WHAT THE EXERCISE ASKS → Restate the opening lines of the material below word for word, stopping after the line that contains "Record step_inv (s".

-*-

(** ** Steps *)

(** The child and its descendants, and whoever cancels the context. *)
Inductive env_step : StepRun → StepRun → Prop :=
  | child_writes c s : writers s = true → c ≠ "" →
      env_step s (with_output (unread s ++ [c]) (read_chunks s) (written s ++ [c]) s)
  | child_exits status w s : child s = Alive → (w = true → writers s = true) →
      env_step s (with_child (Exited status) w s)
  | writers_close s : writers s = true →
      env_step s (with_child (child s) false s)
  | context_done s : cancelled s = false → env_step s (with_cancelled s).

(** The goroutines of the engine. *)
Inductive engine_step : StepRun → StepRun → Prop :=
  | reader_reads c rest s : reader_done s = false → read_open s = true → unread s = c :: rest →
      engine_step s (with_output rest (read_chunks s ++ [c]) (written s) s)
  | reader_ends s : reader_done s = false → read_open s = true → unread s = [] → writers s = false →
      engine_step s (with_reader_done s)
  | reader_closed s : reader_done s = false → read_open s = false →
      engine_step s (with_reader_done s)
  | waiter_reaps status s : child s = Exited status → wait_result s = None →
      engine_step s (with_reaped status s)
  | main_receives status s : wait_result s = Some status →
      main s = Selecting ∨ main s = Terminating ∨ main s = Killing →
      engine_step s (with_main (Joining status) s)
  | main_terminates s : main s = Selecting → cancelled s = true →
      engine_step s (with_main Terminating (with_signals true (kill_sent s) s))
  | main_kills s : main s = Terminating →
      engine_step s (with_main Killing (with_signals (term_sent s) true s))
  | main_returns status s : main s = Joining status → reader_done s = true →
      engine_step s (with_main (Returned (fst (script_result (cancelled s) status)) (snd (script_result (cancelled s) status))) s).

Definition sys_step (s s' : StepRun) : Prop := env_step s s' ∨ engine_step s s'.

Definition reaches : StepRun → Prop := rtc sys_step step_started.

(** The lines of the step's log, once the reader is done. *)
Definition logged_lines (s : StepRun) : list string := output_lines (read_chunks s).

(** ** Invariant *)

Record step_inv (s : StepRun) : Prop := {
  si_output : written s = read_chunks s ++ unread s;
  si_reaped : ∀ status, wait_result s = Some status → child s = Exited status ∧ read_open s = false;
  si_open : read_open s = false → is_Some (wait_result s);
  si_reader : reader_done s = true → read_open s = false ∨ (unread s = [] ∧ writers s = false);
  si_signals : (term_sent s = true → cancelled s = true) ∧ (kill_sent s = true → term_sent s = true);
  si_main :
    match main s with
    | Selecting => term_sent s = false
    | Terminating => term_sent s = true ∧ kill_sent s = false
    | Killing => kill_sent s = true
    | Joining status => wait_result s = Some status
    | Returned code err => reader_done s = true ∧ ∃ status, wait_result s = Some status ∧
        ∃ b, (code, err) = script_result b status ∧ (b = true → cancelled s = true)
    end
}.

Lemma started_inv : step_inv step_started.
Proof. by split. Qed.

Lemma env_step_inv s s' : env_step s s' → step_inv s → step_inv s'.
Proof.
  intros Hs [Ho Hr Hop Hrd Hsig Hm]. destruct Hs as [c s Hw Hc|status w s Hc Hw|s Hw|s Hc]; split; simpl; try done.
  - by rewrite Ho, app_assoc.
  - intros Hd. destruct (Hrd Hd) as [?|[_ ?]]; [by left|congruence].
  - intros status' Hw'. destruct (Hr _ Hw'). congruence.
  - intros Hd. destruct (Hrd Hd) as [?|[? Hf]]; [by left|right]. split; [done|]. destruct w; [|done]. by rewrite Hw in Hf.
  - intros Hd. destruct (Hrd Hd) as [?|[? ?]]; [by left|by right].
  - split; [done|apply Hsig].
  - destruct (main s); try done. destruct Hm as (? & status & ? & b & ? & _). eauto 10.
Qed.

Lemma engine_step_inv s s' : engine_step s s' → step_inv s → step_inv s'.
Proof.
  intros Hs [Ho Hr Hop Hrd Hsig Hm].
  destruct Hs as [c rest s Hd Hop' Hu|s Hd Hop' Hu Hw|s Hd Hop'|status s Hc Hn|status s Hw Hst|s Hst Hc|s Hst|status s Hst Hd];
    split; simpl; try done.
  - by rewrite Ho, Hu, <-app_assoc.
  - congruence.
  - by right.
  - destruct (main s); try done. by destruct Hm.
  - by left.
  - destruct (main s); try done. by destruct Hm.
  - intros status' [= <-]. by split.
  - by left.
  - destruct (main s); try done; [congruence|]. destruct Hm as (? & status' & ? & _). congruence.
  - rewrite Hst in Hm. split; [done|]. destruct (kill_sent s) eqn:Ek; [|done]. by rewrite (proj2 Hsig eq_refl) in Hm.
  - rewrite Hst in Hm. destruct Hm as [Ht _]. split; [|done]. apply Hsig.
  - rewrite Hst in Hm. split; [done|]. exists status. split; [done|]. exists (cancelled s).
    split; [by destruct (script_result _ _)|done].
Qed.

Lemma reaches_inv s : reaches s → step_inv s.
Proof.
  revert s. apply rtc_ind_r; [apply started_inv|]. intros s s' _ [Hs|Hs] IH;
    [by eapply env_step_inv|by eapply engine_step_inv].
Qed.

(** ** The engine's own steps end *)

Definition main_rank (m : MainState) : nat :=
  match m with Selecting => 4 | Terminating => 3 | Killing => 2 | Joining _ => 1 | Returned _ _ => 0 end.

Definition engine_measure (s : StepRun) : nat :=
  (if read_open s then length (unread s) else 0) + (if reader_done s then 0 else 1) +
  (match wait_result s with None => 1 | Some _ => 0 end) + main_rank (main s).

Lemma engine_step_decreases s s' : engine_step s s' → engine_measure s' < engine_measure s.
Proof.
  unfold engine_measure. intros Hs.
  destruct Hs as [c rest s Hd Hop Hu|s Hd Hop Hu Hw|s Hd Hop|status s Hc Hn|status s Hw Hst|s Hst Hc|s Hst|status s Hst Hd]; simpl.
  - rewrite Hop, Hu. simpl. lia.
  - rewrite Hd. lia.
  - rewrite Hd. lia.
  - rewrite Hn. destruct (read_open s); lia.
  - destruct Hst as [-> | [-> | ->]]; simpl; lia.
  - rewrite Hst. simpl. lia.
  - rewrite Hst. simpl. lia.
  - rewrite Hst. simpl. lia.
Qed.

(** When no goroutine of the engine can move, the step has returned, or the child
    lives and either nobody cancelled or the kill is sent. *)
Lemma engine_progress s :
  step_inv s →
  (∃ s', engine_step s s') ∨ (∃ code err, main s = Returned code err) ∨
  (child s = Alive ∧ (cancelled s = false ∨ kill_sent s = true)).
Proof.
  intros [Ho Hr Hop Hrd Hsig Hm].
  destruct (main s) as [| | |status|code err] eqn:Em; [..|by right; left; eexists _, _].
  all: destruct (wait_result s) as [st|] eqn:Ew.
  all: try (left; eexists; by eapply (main_receives st); [|tauto]).
  - destruct (child s) as [|st] eqn:Ec; [|left; eexists; by eapply waiter_reaps].
    destruct (cancelled s) eqn:Hc; [|right; right; tauto]. left. eexists. by apply main_terminates.
  - left. eexists. by apply main_kills.
  - destruct (child s) as [|st] eqn:Ec; [|left; eexists; by eapply waiter_reaps]. right. right. tauto.
  - injection Hm as ->. destruct (Hr _ eq_refl) as [_ Hro]. left.
    destruct (reader_done s) eqn:Hd; eexists; [by eapply main_returns|by eapply reader_closed].
  - done.
Qed.

Lemma engine_steps_bounded n s s' : nsteps engine_step n s s' → n + engine_measure s' ≤ engine_measure s.
Proof. induction 1 as [|n x y z Hs _ IH]; [done|]. apply engine_step_decreases in Hs. lia. Qed.

Lemma engine_steps_reach s s' : reaches s → rtc engine_step s s' → reaches s'.
Proof. intros Hr. induction 1 as [|x y z Hs _ IH]; [done|]. apply IH. eapply rtc_r; [exact Hr|]. by right. Qed.

(** ** What a step run guarantees *)

(** C27. The engine's goroutines never run for ever and never wait for each other:
    from every reachable state they make at most [engine_measure] steps, and
    where they stop the step has returned — or the child still lives, and either
    nobody cancelled or the kill has been sent.  So once the child is dead the
    step returns, whatever its descendants do with the pipe. *)
Theorem step_run_ends s :
  reaches s →
  (∀ n s', nsteps engine_step n s s' → n ≤ engine_measure s) ∧
  ∀ s', rtc engine_step s s' → (∀ s'', ¬ engine_step s' s'') →
    (∃ code err, main s' = Returned code err) ∨
    (child s' = Alive ∧ (cancelled s' = false ∨ kill_sent s' = true)).
Proof.
  intros Hr. split.
  - intros n s' Hn. apply engine_steps_bounded in Hn. lia.
  - intros s' Hs Hstuck. destruct (engine_progress s') as [[s'' Hs'']|?]; [|by destruct (Hstuck s'')|done].
    apply reaches_inv. by eapply engine_steps_reach.
Qed.

(** What is returned is what happened: the child was reaped and the reader is
    done; [ErrCancelled] comes only with a done context, and otherwise the code is
    the child's status, an error exactly when it is not zero.  Nobody signals the
    child before the context is done, or kills it before the grace period. *)
Theorem returned_result_is_the_childs s code err :
  reaches s → main s = Returned code err →
  (∃ status, child s = Exited status ∧ reader_done s = true ∧
     ((code = (-1)%Z ∧ err = Some StepCancelled ∧ cancelled s = true) ∨
      (code = status ∧ (err = None ↔ status = 0%Z) ∧ err ≠ Some StepCancelled))) ∧
  (term_sent s = true → cancelled s = true) ∧ (kill_sent s = true → term_sent s = true).
Proof.
  intros Hr Hm. destruct (reaches_inv s Hr) as [_ Hreap _ _ Hsig Hmain]. rewrite Hm in Hmain.
  destruct Hmain as (Hd & status & Hw & b & E & Hb). split; [|done]. exists status.
  split; [by apply Hreap|]. split; [done|]. unfold script_result in E. destruct b.
  - left. injection E as -> ->. auto.
  - right. case_bool_decide; injection E as -> ->; split_and!; try done; by subst.
Qed.

(** The log holds a prefix of what was written, in order; all of it, for good,
    when the reader has seen the end of the pipe before the child was reaped. *)
Theorem logged_output_is_a_prefix s :
  reaches s →
  (∃ rest, written s = read_chunks s ++ rest) ∧
  logged_lines s = text_lines (concat_str (read_chunks s)) ∧
  (reader_done s = true → read_open s = true → ∀ s', rtc sys_step s s' → read_chunks s' = written s').
Proof.
  intros Hr. split; [exists (unread s); apply (reaches_inv s Hr)|]. split; [by apply read_loop_spec|].
  intros Hd Ho s' Hs.
  assert (reader_done s' = true ∧ writers s' = false ∧ unread s' = []) as (_ & _ & Hu).
  { destruct (si_reader _ (reaches_inv s Hr) Hd) as [?|[Hu Hw]]; [congruence|].
    revert Hd Hw Hu. clear Hr Ho. induction Hs as [|x y z [Hs|Hs] _ IH]; [done|..]; intros Hd Hw Hu; apply IH; clear IH;
      destruct Hs; simpl; try done; try congruence. destruct w; [|done].
    match goal with Hx : true = true → _ |- _ => by rewrite Hx in Hw end. }
  rewrite (si_output s'), Hu, app_nil_r; [done|]. apply reaches_inv. unfold reaches in *. by etrans.
Qed.

(** ** The race *)

Definition lost_output (c : string) : StepRun :=
  with_main (Returned 0 None) (with_main (Joining 0) (with_reader_done (with_reaped 0
    (with_child (Exited 0) false (with_output [c] [] [c] step_started))))).

Lemma lost_reaches c : c ≠ "" → reaches (lost_output c).
Proof.
  intros Hc. unfold reaches, lost_output.
  eapply rtc_l; [left; by apply (child_writes c)|].
  eapply rtc_l; [left; by apply (child_exits 0 false)|].
  eapply rtc_l; [right; by apply (waiter_reaps 0)|].
  eapply rtc_l; [right; by apply reader_closed|].
  eapply rtc_l; [right; apply (main_receives 0); [done|by left]|].
  eapply rtc_l; [right; by apply (main_returns 0)|]. reflexivity.
Qed.

(** [Wait] runs beside the reader and closes the pipe when the child is gone: the
    whole output of a step that succeeds can be lost, its workflow commands with
    it. *)
Theorem output_of_a_successful_step_can_be_lost c :
  c ≠ "" → ∃ s, reaches s ∧ main s = Returned 0 None ∧ written s = [c] ∧ logged_lines s = [].
Proof. intros Hc. exists (lost_output c). split; [by apply lost_reaches|done]. Qed.

(** ** Concrete runs *)

(** The child prints a line; the job is cancelled; the child ignores SIGTERM, is
    killed and reaped, and the step ends as cancelled. *)
Definition killed_run : StepRun :=
  with_main (Killing) (with_signals true true (with_main Terminating (with_signals true false (with_cancelled
    (with_output [] ["line"] ["line"] (with_output ["line"] [] ["line"] step_started)))))).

-*-

REPLY →
(** ** Steps *)

(** The child and its descendants, and whoever cancels the context. *)
Inductive env_step : StepRun → StepRun → Prop :=
  | child_writes c s : writers s = true → c ≠ "" →
      env_step s (with_output (unread s ++ [c]) (read_chunks s) (written s ++ [c]) s)
  | child_exits status w s : child s = Alive → (w = true → writers s = true) →
      env_step s (with_child (Exited status) w s)
  | writers_close s : writers s = true →
      env_step s (with_child (child s) false s)
  | context_done s : cancelled s = false → env_step s (with_cancelled s).

(** The goroutines of the engine. *)
Inductive engine_step : StepRun → StepRun → Prop :=
  | reader_reads c rest s : reader_done s = false → read_open s = true → unread s = c :: rest →
      engine_step s (with_output rest (read_chunks s ++ [c]) (written s) s)
  | reader_ends s : reader_done s = false → read_open s = true → unread s = [] → writers s = false →
      engine_step s (with_reader_done s)
  | reader_closed s : reader_done s = false → read_open s = false →
      engine_step s (with_reader_done s)
  | waiter_reaps status s : child s = Exited status → wait_result s = None →
      engine_step s (with_reaped status s)
  | main_receives status s : wait_result s = Some status →
      main s = Selecting ∨ main s = Terminating ∨ main s = Killing →
      engine_step s (with_main (Joining status) s)
  | main_terminates s : main s = Selecting → cancelled s = true →
      engine_step s (with_main Terminating (with_signals true (kill_sent s) s))
  | main_kills s : main s = Terminating →
      engine_step s (with_main Killing (with_signals (term_sent s) true s))
  | main_returns status s : main s = Joining status → reader_done s = true →
      engine_step s (with_main (Returned (fst (script_result (cancelled s) status)) (snd (script_result (cancelled s) status))) s).

Definition sys_step (s s' : StepRun) : Prop := env_step s s' ∨ engine_step s s'.

Definition reaches : StepRun → Prop := rtc sys_step step_started.

(** The lines of the step's log, once the reader is done. *)
Definition logged_lines (s : StepRun) : list string := output_lines (read_chunks s).

(** ** Invariant *)

Record step_inv (s : StepRun) : Prop := {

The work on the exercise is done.